Problem: Write each line again exactly as it is, from the opening line of the records below through the one containing "(** A commit", and add nothing.

Input data:

Lemma settling_lift {A B} claim done_ (r : res A) (k : A -> M B) s :
  sound s -> (forall a, r = Ok a -> settling claim done_ (k a) s) -> settling claim done_ (lift r ≫= k) s.
Proof. intros Hs Hk. by apply (settling_gets claim done_ (fun _ => r)). Qed.

Ltac safe_read a E := first
  [ apply safe_gets; [done|intros a E] | apply safe_lift; [done|intros a E]
  | apply settling_gets; [done|intros a E] | apply settling_lift; [done|intros a E] ].

(** A commit that is rejected changes nothing. *)
Lemma safe_committed s now m :
  sound s -> (forall s1, admissible s m = Ok true -> applyMutation now m s = (Ok true, s1) -> owned s1 /\ evolves s s1) ->
  safe (commitMutation now m) s.
Proof.
  intros [Hwf Ho] Hm. unfold safe. pose proof (StoreInvariant.commit_wf now m s Hwf) as Hwf'.
  assert (store_wf (commitMutation now m s).2) as Hw by (unfold commitMutation; by destruct (commit now m s) as [[[]|] s1]).
  destruct (commitMutation now m s) as [[[]|e] s1] eqn:E; simpl in *.
  - apply run_commit in E as [Ha E]. by destruct (Hm s1 Ha E).
  - by rewrite (commit_fails _ _ _ _ _ E).
Qed.

Lemma safe_commit s fin now m tree :
  sound s -> derived s fin tree -> settles_current s fin -> from_tree tree m -> lets_settled fin tree m ->
  safe (commitMutation now m) s.
Proof.
  intros [[Hs Hr] Ho] Hd Hc Hf Hl. apply safe_committed; [done|]. intros s1 _ E. split.
  - by eapply (commit_owned s s1 now m fin tree true).
  - by eapply commit_evolves.
Qed.

Lemma safe_scope s fin now scope tree ext :
  sound s -> derived s fin tree -> settles_current s fin -> extends ext ->
  (forall t a, fin = Some (t, a) -> t ∈ sc_writeTaskIds scope /\ exists r, obj_get t (resources tree) = Some r /\ idle r) ->
  safe (commitScope now scope tree ext) s.
Proof.
  intros Hs Hd Hc Hext Hfin. apply safe_lift; [done|]. intros m Hm.
  destruct (finish_from_tree s fin now scope tree m (proj1 (proj1 Hs)) Hd Hm) as [[Ft Fa Fd] Hw].
  destruct (Hext m) as (Et & Ea & E1 & E2). apply (safe_commit s fin _ _ tree); auto.
  - split; rewrite ?Et, ?Ea, ?E1, ?E2; done.
  - intros t a Efin. destruct (Hfin t a Efin) as (Hin & r & Hr & Hi). split; [eauto|]. rewrite Et.
    destruct (Hw t r Hin Hr) as (w & ? & ? & _). eauto.
Qed.

(** ** Settled claims *)

Lemma match_claim resource attempt claim r x :
  matchingClaimAttempt resource attempt claim = Some (r, x) ->
  resource = Some r /\ attempt = Some x /\ st_currentAttemptId (status r) = Some (clm_attemptId claim) /\
  att_state x = at_running.
Proof.
  unfold matchingClaimAttempt. destruct resource as [r0|]; [|done]. destruct attempt as [x0|]; [|done].
  case_cond; [|done]. intros [= -> ->]. reflect_bools. by split_ands.
Qed.

Lemma match_task tree claim r x :
  matchingTaskAttempt tree claim = Some (r, x) ->
  obj_get (clm_taskId claim) (resources tree) = Some r /\ obj_get (clm_attemptId claim) (attempts tree) = Some x /\
  st_currentAttemptId (status r) = Some (clm_attemptId claim) /\ att_state x = at_running.
Proof. unfold matchingTaskAttempt. case_cond; [|done]. apply match_claim. Qed.

(** The Task and attempt a claim names. *)
Definition claimed_by (claim : AppTaskClaim) : settles := Some (clm_taskId claim, clm_attemptId claim).

Lemma settles_claim s input tree t a r :
  Context.readTaskContext s input = Ok tree -> obj_get t (resources tree) = Some r ->
  st_currentAttemptId (status r) = Some a -> settles_current s (Some (t, a)).
Proof.
  intros Hc Hr Ha t' a' [= <- <-]. apply (context_resources _ _ _ _ _ Hc) in Hr. eauto.
Qed.

Lemma settles_none s : settles_current s None.
Proof. done. Qed.

Lemma elem_of_begin tree claim actions t r :
  obj_get (clm_taskId claim) (resources tree) = Some r -> clm_taskId claim <> "" ->
  t = clm_taskId claim \/ t ∈ unblockedIds actions /\ t <> "" ->
  t ∈ sc_writeTaskIds (beginResourceMutationScope tree claim actions).
Proof.
  intros Hr Hne Ht. unfold beginResourceMutationScope. rewrite Hr.
  assert (forall scope id, sc_writeTaskIds (fenceResourceMutationTask tree scope id) = sc_writeTaskIds scope) as Hfence.
  { intros. unfold fenceResourceMutationTask. by repeat case_cond. }
  assert (forall l scope, t ∈ sc_writeTaskIds scope \/ t ∈ unblockedIds l /\ t <> "" ->
    t ∈ sc_writeTaskIds (fold_left (fun scope a => if kindIs a "unblock-task"
      then trackResourceMutationTask tree scope (textField (default [] (actionFields a)) "taskId") else scope) l scope)) as Hgen.
  { induction l as [|a l IH]; intros scope; cbn [fold_left].
    - intros [H|[H _]]; [done|by apply not_elem_of_nil in H].
    - intros H. apply IH. unfold unblockedIds in H |- *. simpl in H. destruct (kindIs a "unblock-task").
      + rewrite elem_of_track. rewrite elem_of_cons in H. naive_solver.
      + done. }
  apply Hgen. rewrite Hfence, elem_of_track. naive_solver.
Qed.

(** A claim that matches the bounded read settles its own attempt. *)
Lemma match_settles s input tree claim r :
  Context.readTaskContext s input = Ok tree ->
  obj_get (clm_taskId claim) (resources tree) = Some r -> st_currentAttemptId (status r) = Some (clm_attemptId claim) ->
  derived s (claimed_by claim) tree /\ settles_current s (claimed_by claim) /\ has (clm_taskId claim) tree /\
  clm_taskId claim <> "".
Proof.
  intros Hc Hr Ha. split; [by eapply context_derived|]. split; [by eapply settles_claim|].
  split; [by exists r|]. by eapply context_named.
Qed.

(** The last step of a settlement: the Task is released and the scope committed. *)
Lemma settling_commit {A} s claim done_ now scope tree ext (k : unit -> M A) :
  sound s -> derived s (claimed_by claim) tree -> settles_current s (claimed_by claim) ->
  (exists r, obj_get (clm_taskId claim) (resources tree) = Some r /\ idle r) ->
  extends ext -> clm_taskId claim ∈ sc_writeTaskIds scope -> (forall u, reads (k u)) ->
  settling claim done_ (commitScope now scope tree ext ≫= k) s.
Proof.
  intros Hs Hd Hc Hi Hext Hin Hk.
  assert (forall t a, claimed_by claim = Some (t, a) ->
    t ∈ sc_writeTaskIds scope /\ exists r, obj_get t (resources tree) = Some r /\ idle r) as Hfin by by intros t a [= <- <-].
  assert (safe (commitScope now scope tree ext) s) as Hsafe by by apply (safe_scope s (claimed_by claim)).
  split; [by apply safe_last|]. intros x s' ([] & s1 & E & Hx)%run_bind _. specialize (Hk tt s1). rewrite Hx in Hk. simpl in Hk. subst s'.
  destruct Hsafe as [_ Hev]. rewrite E in Hev. destruct (Hc _ _ eq_refl) as (r0 & Hr0 & Ha). split.
  - apply Hev. destruct Hs as [_ Ho]. destruct (Ho _ _ Hr0) as [[Hn _]|(_ & a & y & Ha' & _ & Hy & _)]; [congruence|].
    replace (clm_attemptId claim) with a by congruence. by exists y.
  - destruct (scope_commit s s1 _ now scope tree ext Hs Hd Hc Hext Hfin E) as [_ Hw]. destruct Hi as (r & Hr & [Hn _]).
    destruct (Hw _ _ Hin Hr) as [Hr' _]. intros r'. rewrite Hr'. intros [= <-]. congruence.
Qed.

(** ** Settling operations *)

Lemma completed_not_running r b : completedPhase r b <> running.
Proof. unfold completedPhase. by repeat case_cond. Qed.

Lemma derived_accept s now claim input keys tree :
  derived s (claimed_by claim) tree -> settles_current s (claimed_by claim) ->
  derived s (claimed_by claim) (acceptConverged now claim input keys tree).
Proof.
  intros Hd Hc. unfold acceptConverged. eapply derived_finish; [|done|done].
  apply derived_unlinkSatisfied, derived_consume, derived_upd_attempt; auto.
Qed.

Definition isApplied {A} (r : Settlement A) : bool := match r with settle_stale => false | applied _ => true end.
Definition notSuperseded (r : FailureOutcome) : bool := match r with fail_superseded _ => false | _ => true end.

Lemma complete_settles now claim input s : sound s -> settling claim isApplied (completeAppTask now claim input) s.
Proof.
  intros Hs. unfold completeAppTask. safe_read tree Hctx. destruct (matchingTaskAttempt tree claim) as [[r x]|] eqn:Em; [|done].
  apply match_task in Em as (Hr & Hx & Ha & Hst). destruct (match_settles s _ _ _ _ Hctx Hr Ha) as (Hd & Hc & Hh & Hne).
  safe_read outcome Ho. safe_read u Hu. safe_read pair_ Ht. destruct pair_ as [tree2 lines].
  pose proof (derived_outcome _ _ _ _ _ _ _ _ Hd Ho) as Hd1. pose proof (derived_actions _ _ _ _ _ _ _ _ _ Hd1 Ht) as Hd2.
  pose proof (derived_accept _ now _ input (oc_keys outcome) _ Hd2 Hc) as Hd3.
  cbv zeta. set (tree3 := acceptConverged _ _ _ _ _) in *. safe_read after_ Hres.
  apply settling_commit; auto with may.
  - apply derived_upd_attempt; [apply derived_release; [done|]|].
    + intros st. split; [done|]. apply completed_not_running.
    + intros y. split_ands; [..|left]; unfold releaseWorkspace; by repeat case_cond.
  - rewrite upd_attempt_resources. apply released_idle.
    + unfold taskOf in Hres. unfold has. by case_cond_in Hres.
    + intros st. split; [done|]. apply completed_not_running.
  - apply elem_of_tracks. left. pose proof (outcome_tree _ _ _ _ _ _ Ho) as (r0 & r1 & _ & _ & Eo).
    eapply elem_of_begin; [|done|by left]. rewrite Eo. simpl. by rewrite obj_get_set, String.eqb_refl.
Qed.

Lemma failed_status s rowOrder config now r x y retry :
  failedExecutionState rowOrder config s now r x = (y, retry) -> forall st, st_phase (retry st) <> running.
Proof. unfold failedExecutionState. intros [= _ <-] st. simpl. by case_cond. Qed.

Lemma report_settles rowOrder config now claim input s : sound s -> settling claim isApplied (reportAppTaskFailure rowOrder config now claim input) s.
Proof.
  intros Hs. unfold reportAppTaskFailure. safe_read tree Hctx. destruct (matchingTaskAttempt tree claim) as [[r x]|] eqn:Em; [|done].
  apply match_task in Em as (Hr & Hx & Ha & Hst). destruct (match_settles s _ _ _ _ Hctx Hr Ha) as (Hd & Hc & Hh & Hne).
  safe_read u1 H1. safe_read u2 H2. safe_read yr Hy. destruct yr as [y retry]. apply Ok_inj in Hy.
  pose proof (failed_status _ _ _ _ _ _ _ _ Hy) as Hph.
  safe_read outcome Ho. safe_read tree4 Hk. cbv zeta.
  assert (derived s (claimed_by claim) (oc_tree outcome)) as Hd1 by (eapply derived_outcome; [|exact Ho]; by apply derived_upd_attempt; auto).
  assert (has (clm_taskId claim) (oc_tree outcome)) as Hh1 by (eapply has_outcome; [|exact Ho]; by apply has_upd_attempt).
  assert (derived s (claimed_by claim) tree4) as Hd4 by (eapply derived_retainKeys; [|exact Hk]; apply derived_upd_attempt; auto).
  assert (has (clm_taskId claim) tree4) as Hh4 by (eapply has_retainKeys; [|exact Hk]; by apply has_upd_attempt).
  apply settling_commit; auto with may.
  - apply derived_release; [|intros st; split; [done|apply Hph]]. eapply derived_finish; [|done|done]. by apply derived_consume.
  - apply released_idle; [by apply has_finish, has_consume|]. intros st; split; [done|apply Hph].
  - eapply elem_of_begin; [exact Hr|done|by left].
Qed.

(** The tree in which a failed attempt has let its Task go. *)
Lemma failed_tree `{Crypto} s claim now tree r x at_ failure failed F :
  derived s (claimed_by claim) tree -> settles_current s (claimed_by claim) -> has (clm_taskId claim) tree ->
  (forall y, att_id (failed y) = att_id y /\ att_taskId (failed y) = att_taskId y /\ att_state (failed y) = att_state y) ->
  (forall st, st_currentAttemptId (F st) = None /\ st_phase (F st) <> running) ->
  let final := updResource (clm_taskId claim) (touchResource now F) (updAttempt (clm_attemptId claim) failed
    (finishAttempt (clm_taskId claim) at_failed failure now (restoreAttemptEvents tree (clm_taskId claim) r x at_))) in
  derived s (claimed_by claim) final /\ exists r', obj_get (clm_taskId claim) (resources final) = Some r' /\ idle r'.
Proof.
  intros Hd Hc Hh Hf HF final. split.
  - apply derived_release; [|done]. apply derived_upd_attempt; [eapply derived_finish; [|done|done]; by apply derived_restore|].
    intros y. destruct (Hf y) as (? & ? & ?). auto.
  - apply released_idle; [by apply has_upd_attempt, has_finish, has_restore|done].
Qed.

(** The optional parts of a failure do not concern ownership. *)
Lemma failure_notes details (retry : TaskStatus -> TaskStatus) st :
  (forall st, st_phase (retry st) <> running) ->
  let noted st := match fd_facts details with Some f => with_st_facts (Some f) st | None => st end in
  let kept st := match fd_result details with Some r => with_st_result (Some r) st | None => st end in
  forall g summary, st_currentAttemptId (kept (noted (with_st_summary summary (with_st_currentAttemptId None
    (with_st_observedGeneration g (retry st)))))) = None /\
  st_phase (kept (noted (with_st_summary summary (with_st_currentAttemptId None (with_st_observedGeneration g (retry st)))))) <> running.
Proof. intros Hr noted kept g summary. subst noted kept. by destruct (fd_facts details), (fd_result details); simpl. Qed.

Lemma failed_attempt_kept details y :
  let failed a := with_att_failureReason (Some (default "HandlerExecutionFailed" (fd_reason details)))
    (match fd_unacceptedResult details with Some r => with_att_unacceptedResult (Some r) a | None => a end) in
  att_id (failed y) = att_id y /\ att_taskId (failed y) = att_taskId y /\ att_state (failed y) = att_state y.
Proof. simpl. by case_cond. Qed.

Answer to the exercise:
Lemma settling_lift {A B} claim done_ (r : res A) (k : A -> M B) s :
  sound s -> (forall a, r = Ok a -> settling claim done_ (k a) s) -> settling claim done_ (lift r ≫= k) s.
Proof. intros Hs Hk. by apply (settling_gets claim done_ (fun _ => r)). Qed.

Ltac safe_read a E := first
  [ apply safe_gets; [done|intros a E] | apply safe_lift; [done|intros a E]
  | apply settling_gets; [done|intros a E] | apply settling_lift; [done|intros a E] ].

(** A commit that is rejected changes nothing. *)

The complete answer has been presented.